Solution for Your Kiddo's Ever-growing Collection of School Art Creations + Halloween Tips

Our local supermarket has Halloween candy and scary witches on display, so that can mean only one thing in New Jersey—school is about to open. Annually, each and every elementary school student produces, on average, 331* metric tons of precious artwork; add another 11* tons if they attend summer camp. Some of the items are small enough to fit on the refrigerator door, and all of them are worth keeping forever. Short of renting offsite storage space to house and curate their youngsters' souvenirs of academia, how do sentimental parents cope?

[ *Author's estimate based on absolutely nothing. ]

We'll get to the aforementioned solution in a minute. It's called Scribble and you're going to like it. First, however, we talk supermarkets.

Halloween at the Supermarket
I don't fault grocers for getting a 60+ day head start on All Hallows' Eve or any holiday for that matter. They have only a few weeks to push out several tons of cavity makers. Once November 1st arrives, leftover holiday-themed candy is as unwanted as an unwrapped Tootsie Pop.

Black-and-orange candy and ghost caricatures abound where I shop. Thankfully, most of the scary witches have been replaced by self-checkout scanning stations, but there are still a couple who appear out of nowhere when the scanner squawks, "Unexpected item found in bagging area."

After a quick pat down and a severe dose of stink eye, the witches fade back into the bread aisle.

Old Bags
I see dozens of old bags at the grocery every week. In New Jersey, retailers are forbidden from providing bags for their customers; shoppers must bring their own. Consequently, you see old bags everywhere. Ostensibly the law was enacted to protect the environment. If they really want to have an impact, the state should issue every citizen a war surplus canteen and totally eliminate plastic water bottles.

This is happening in a state where by law we are not allowed to dispense gasoline into our own cars. Don't ask me why.

Who Wants in On This?
I'm vaguely considering opening a chain of supermarkets called "Singles," stores where everything is sold in portion sizes suitable for one person. We'll sell solo-size packages of frozen fish sticks and Dove bars and Kraft Singles Cheese Slices, and all the rest, and have a combination martini and latte bar, where single people buying single portions can meet and mingle and work on becoming a couple, after which they are no longer allowed to shop therein. Want in? Message me on our Facebook page.

The Solution for Your Kiddo's School Art Collection
Instead of 437 Rubbermaid Clearvestore plastic tubs with lids and a few dozen miscellaneous containers, trailers and boxcars filled with priceless child art, use Scribble to create a stunning hardcover photo book that you'll treasure forever.

It's easy because Scribble takes all the work out of it.

1. Start by snapping a picture of said artwork. Include 3D items like decorated coffee cans and clay figurines. The images don't have to be perfect. In fact, you might want to have your child do the photography. Scribble will straighten the images and remove unwanted backgrounds.

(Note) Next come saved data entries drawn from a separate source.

(** * Salaries and layoffs report scripts: a shallow embedding

    The repository holds two report scripts, [project_gm.py] and
    [project_gp.py].  Each one loads [layoffs.csv] and [jobs_in_data.csv],
    cleans the two tables, computes grouped aggregates with pandas, saves
    one image per chart and assembles a slide deck.

    The development is organised as follows:
    - [Py]: the two [str] methods the cleaners call ([strip], [title]);
    - [Pd]: the pandas operations the aggregates are built from;
    - the data model (rows of the two tables, files, slides, process state)
      and a small state-and-exception monad for the scripts;
    - [GM] and [GP]: the two scripts, statement by statement;
    - the properties of the scripts.

    Conventions.  A CSV cell that pandas reads as missing (NaN, NaT) is
    [None].  The counts [total_laid_off] and [salary_in_usd] are integers
    held in float columns; they are modelled as [Z], which is exact as long
    as sums stay below 2^53.  [percentage_laid_off] and [funds_raised] are
    only carried around, never computed with, and are modelled as [Q].
    The proportions of the work-setting chart are genuine binary64
    quotients and are modelled with primitive floats.  Strings are ASCII. *)

From Stdlib Require Import ZArith QArith List Permutation Sorted Ascii String.
From Stdlib Require Import PrimFloat Uint63 FloatOps SpecFloat Lia.
From stdpp Require Import gmap strings list.

Open Scope string_scope.
Open Scope Z_scope.

(* ===================================================================== *)
(** * Python string methods *)
(* ===================================================================== *)

Module Py.

(** [str.isspace] on the ASCII range: TAB, LF, VT, FF, CR, the four
    separators FS, GS, RS, US and the space. *)
Definition isspace (c : ascii) : bool :=
  let n := nat_of_ascii c in
  (Nat.leb 9 n && Nat.leb n 13) || (Nat.leb 28 n && Nat.leb n 32).

Definition isupper (c : ascii) : bool :=
  let n := nat_of_ascii c in Nat.leb 65 n && Nat.leb n 90.

Definition islower (c : ascii) : bool :=
  let n := nat_of_ascii c in Nat.leb 97 n && Nat.leb n 122.

Definition upper (c : ascii) : ascii :=
  if islower c then ascii_of_nat (nat_of_ascii c - 32) else c.

Definition lower (c : ascii) : ascii :=
  if isupper c then ascii_of_nat (nat_of_ascii c + 32) else c.

Fixpoint lstrip (s : string) : string :=
  match s with
  | EmptyString => EmptyString
  | String c s' => if isspace c then lstrip s' else s
  end.

Fixpoint rstrip (s : string) : string :=
  match s with
  | EmptyString => EmptyString
  | String c s' =>
      match rstrip s' with
      | EmptyString => if isspace c then EmptyString else String c EmptyString
      | t => String c t
      end
  end.

(** [s.strip()]: leading and trailing whitespace removed. *)
Definition strip (s : string) : string := rstrip (lstrip s).

(** [s.title()]: a cased character is upper-cased when the character before
    it is not cased and lower-cased when it is; other characters are kept. *)
Fixpoint title_from (previous_is_cased : bool) (s : string) : string :=
  match s with
  | EmptyString => EmptyString
  | String c s' =>
      let cased := isupper c || islower c in
      String (if previous_is_cased then lower c else upper c)
             (title_from cased s')
  end.

Definition title (s : string) : string := title_from false s.

End Py.

(* ===================================================================== *)
(** * pandas operations *)
(* ===================================================================== *)

Module Pd.

(** A Series is kept as the list of its (index label, value) pairs, in
    index order; a NaN value is [None]. *)

Definition notna {V} (v : option V) : bool :=
  match v with Some _ => true | None => false end.

(** [Series.dropna()] *)
Definition dropna {K V} (s : list (K * option V)) : list (K * option V) :=
  List.filter (fun kv => notna (snd kv)) s.

(** [.head(n)] *)
Definition head {A} (n : nat) (l : list A) : list A := firstn n l.

(** Order of two cells under [sort_values(ascending=False)]: greater
    values first, NaN last.  [before leb a b] says that a may stand
    before b. *)
Definition before {V} (leb : V -> V -> bool) (a b : option V) : bool :=
  match a, b with
  | Some x, Some y => leb y x
  | Some _, None => true
  | None, Some _ => false
  | None, None => true
  end.

Fixpoint insert_desc {K V} (leb : V -> V -> bool)
    (kv : K * option V) (s : list (K * option V)) : list (K * option V) :=
  match s with
  | [] => [kv]
  | x :: s' =>
      if before leb (snd kv) (snd x) then kv :: s
      else x :: insert_desc leb kv s'
  end.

2. Upload the images to Scribble.

3. Scribble uses proprietary "Automagic Book Creation" algorithms to enhance the pics. Then it creates a photo book. Books are printed on 100# premium matte paper.

4. Several collaborators can work on a Scribble book, so its benefits are fully available to those who are coparenting.

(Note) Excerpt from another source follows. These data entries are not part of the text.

(** ** Sample runs *)

(** A generator that never repeats: the draw number in decimal. *)
Definition sample_uuid (n : nat) : string :=
  "uuid-" +++ NilEmpty.string_of_uint (Nat.to_uint n).

Definition default_config : Config := config_of_env None None None.

(** A process started with [n] elevators. *)
Definition started (n : Z) : world :=
  snd (initializeDb (Some n) empty_world).

Definition after_call (startFloor endFloor : Z) (w : world) : world :=
  snd (callElevator sample_uuid default_config startFloor endFloor w).

(** Fire the next [n] timers. *)
Fixpoint fire_times (uuid_of : nat -> string) (config : Config) (n : nat) (w : world)
  : world :=
  match n with
  | O => w
  | S n' =>
      match fire_next uuid_of config w with
      | Some w' => fire_times uuid_of config n' w'
      | None => w
      end
  end.

(** Two elevators at floor 1, a call from floor 5 to floor 15, and the clock
    advanced by the estimate of both legs:
    (4 + 10) floors of travel and four door actions. *)
Definition completed_trip : world :=
  advance sample_uuid default_config 100 (14 * 5000 + 4 * 2000)
    (after_call 5 15 (started 2)).

(** One elevator; a call from floor 1 to floor 3; once the doors of the
    first leg have closed, a second call from floor 5 to floor 6 takes the
    same elevator; then eight timers fire. *)
Definition overlapping_trips : world :=
  fire_times sample_uuid default_config 8
    (after_call 5 6
       (fire_times sample_uuid default_config 1 (after_call 1 3 (started 1)))).

(** One elevator on its way from floor 1 to floor 3 when its row is deleted;
    then every pending timer fires. *)
Definition deleted_mid_flight : world :=
  advance sample_uuid default_config 100 100000
    (delete_elevator 1 (after_call 3 5 (started 1))).

(** The fleet of the spec's scenario: elevators idle at floors 1 and 10. *)
Definition two_idle_elevators : world :=
  set_elevators
    [{| row_id := 1; row_current_floor := 1; row_state := "Idle";
        row_direction := "None"; row_job_queue := "[]" |};
     {| row_id := 2; row_current_floor := 10; row_state := "Idle";
        row_direction := "None"; row_job_queue := "[]" |}]
    empty_world.

(** Requests of a client on the machine of the server. *)
Definition call_request (startFloor endFloor : Z) : request :=
  {| method := "POST"; originalUrl := "/api/elevator/call";
     path := "/api/elevator/call"; ip := "127.0.0.1";
     target := PostCall {| start_floor := JsNumber startFloor;
                           end_floor := JsNumber endFloor |} |}.

Definition status_request (elevator_id_ : string) : request :=
  {| method := "GET";
     originalUrl := "/api/elevator/status?elevator_id=" +++ elevator_id_;
     path := "/api/elevator/status"; ip := "127.0.0.1";
     target := GetStatus (Some elevator_id_) |}.

Definition logs_request : request :=
  {| method := "GET"; originalUrl := "/api/elevator/logs";
     path := "/api/elevator/logs"; ip := "127.0.0.1"; target := GetLogs |}.

Definition after_request (req : request) (w : world) : world :=
  snd (serve sample_uuid default_config req w).

(** A server started with two elevators that has taken a call from floor 5
    to floor 15. *)
Definition dispatched : world := after_request (call_request 5 15) (started 2).

(** Any number of steps of a running process. *)
Inductive steps (uuid_of : nat -> string) (config : Config) : world -> world -> Prop :=
| steps_refl (w : world) : steps uuid_of config w w
| steps_next (w1 w2 w3 : world) :
    steps uuid_of config w1 w2 -> step uuid_of config w2 w3 ->
    steps uuid_of config w1 w3.

(** *** Shapes of JSON text used in the round-trip proofs *)

(** Every character is a sign or a digit. *)
Fixpoint all_int (s : string) : bool :=
  match s with
  | EmptyString => true
  | String c r => Json.is_int_char c && all_int r
  end.

(** The text ends, or goes on with something that is no part of a number. *)
Definition stops (r : string) : Prop :=
  match r with
  | EmptyString => True
  | String c _ => Json.is_int_char c = false
  end.

(** [JSON.stringify] of one job. *)
Definition job_text (j : job) : string := Json.stringify (job_value j).

(** * Properties *)

(** ** The program on small inputs *)

Example stringify_one_job :
  stringify_jobs [{| start := 1; end_ := 5; jobId := "a-b" |}]
  = ("[{" +++ Json.quoted "start" +++ ":1," +++ Json.quoted "end" +++ ":5,"
     +++ Json.quoted "jobId" +++ ":" +++ Json.quoted "a-b" +++ "}]").
Proof. reflexivity. Qed.

Example parse_two_jobs :
  parse_jobs (stringify_jobs [{| start := -3; end_ := 0; jobId := "x" |};
                              {| start := 12; end_ := 7; jobId := "" |}])
  = Some [{| start := -3; end_ := 0; jobId := "x" |};
          {| start := 12; end_ := 7; jobId := "" |}].
Proof. reflexivity. Qed.

Example parse_rejects_other_text : parse_jobs "[1]" = None.
Proof. reflexivity. Qed.

Example parseInt_reads_a_prefix :
  parseInt_string " 12abc" = Some 12 /\ parseInt_string "-0x1F" = Some (-31) /\
  parseInt_string "abc" = None /\ parseInt_string "" = None.
Proof. repeat split; reflexivity. Qed.

(** The spec's scenario: elevators at floors 1 and 10, a call from floor 5:
    the elevator at floor 1 is 4 floors away, the other 5. *)
Example closest_of_floors_1_and_10 :
  option_map id
    (closest_of 5 (filter is_idle (map object_of_row (elevators two_idle_elevators))))
  = Some 1.
Proof. reflexivity. Qed.

(** Two idle elevators equally far from the call: the first row wins. *)
Example closest_of_a_tie :
  option_map id
    (closest_of 5
       [{| id := 1; current_floor := 7; state := "Idle"; direction := "None";
           job_queue := QText "[]" |};
        {| id := 2; current_floor := 3; state := "Idle"; direction := "None";
           job_queue := QText "[]" |};
        {| id := 3; current_floor := 9; state := "Idle"; direction := "None";
           job_queue := QText "[]" |}])
  = Some 1.
Proof. reflexivity. Qed.

Example same_floor_is_rejected :
  fst (callElevator sample_uuid default_config 1 1 (started 1))
  = Ok (rejected "Invalid floor numbers.").
Proof. reflexivity. Qed.

Example status_of_an_unknown_id :
  fst (getElevatorStatus sample_uuid (Text "7") (started 3)) = Ok [].
Proof. vm_compute. reflexivity. Qed.

Example status_of_a_known_id :
  fst (getElevatorStatus sample_uuid (Text "2") (started 3))
  = Ok [{| id := 2; current_floor := 1; state := "Idle"; direction := "None";
           job_queue := QJobs [] |}].
Proof. vm_compute. reflexivity. Qed.

Example status_of_all :
  fst (getElevatorStatus sample_uuid Undefined (started 2))
  = Ok [{| id := 1; current_floor := 1; state := "Idle"; direction := "None";
           job_queue := QText "[]" |};
        {| id := 2; current_floor := 1; state := "Idle"; direction := "None";
           job_queue := QText "[]" |}].
Proof. vm_compute. reflexivity. Qed.

(** The timers of an accepted call: the next floor of the first leg after
    one travel interval, the second leg after the estimate of the first. *)
Example timers_after_a_call :
  timers (after_call 5 15 (started 2))
  = [(5000, FloorStep 1 "Up" 5 2); (24000, SecondLeg 1 5 15 (sample_uuid 1))].
Proof. vm_compute. reflexivity. Qed.

(** ** JSON round trip *)

Module JsonFacts.
Import Json.

Lemma append_assoc (a b c : string) : (a +++ b) +++ c = a +++ b +++ c.
Proof. induction a as [|x a IH]; simpl; [reflexivity | now rewrite IH]. Qed.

You must publish at least 24 images, but you don't have to upload them all at the same time; you can handle the inflow as it arrives. And of course you can add more pages. Each page displays one piece of artwork. You can add captions and descriptions if you want.

Price for a 24-page 8.5 x 8.5 inch book is $39.99. For a book that's 8.5 x 11, it's $49.99. Optionally you may add additional pages at 30¢ per page; that means you can enjoy a 50-page book for just an additional $7.20. Maximum page count is 200 per book. Shipping to the lower 48 states is free.

Cost includes a FREE digital version you can share with grandparents, teachers and jealous cousins.

Imagine how wonderful it could be to revisit your child's collection of Scribble books when your kids are suddenly 20-somethings. Everyone tells you how fast your offspring grow up. Scribble won't slow the experience down but it does provide something to cherish in a timeless fashion.

Off topic again. On a very serious note, reduce your speed in School Zones. If you live in New Jersey, reduce your speed period. And watch out for kids because they seldom watch out for cars.

…and On Halloween
Don't let children under 30 trick-or-treat alone. When someone leaves a full bowl of candy on their porch, don't assume it's all for you. Never buy the kind of candy you like for Halloween—and take all the surplus sweets to work the next day so everyone can fatten up equally. If you wear dentures or have fillings, avoid Tootsie Rolls and Kraft Caramels (don't say I didn't warn you). Never try to chew a Jolly Rancher. If you want to skip the holiday hoopla but not be a spoilsport, turn off all your lights on October 31st and instead mail a $100 check to the American Cancer Society or St. Jude's Children's Research Hospital. Halloween candy is expensive but children are priceless.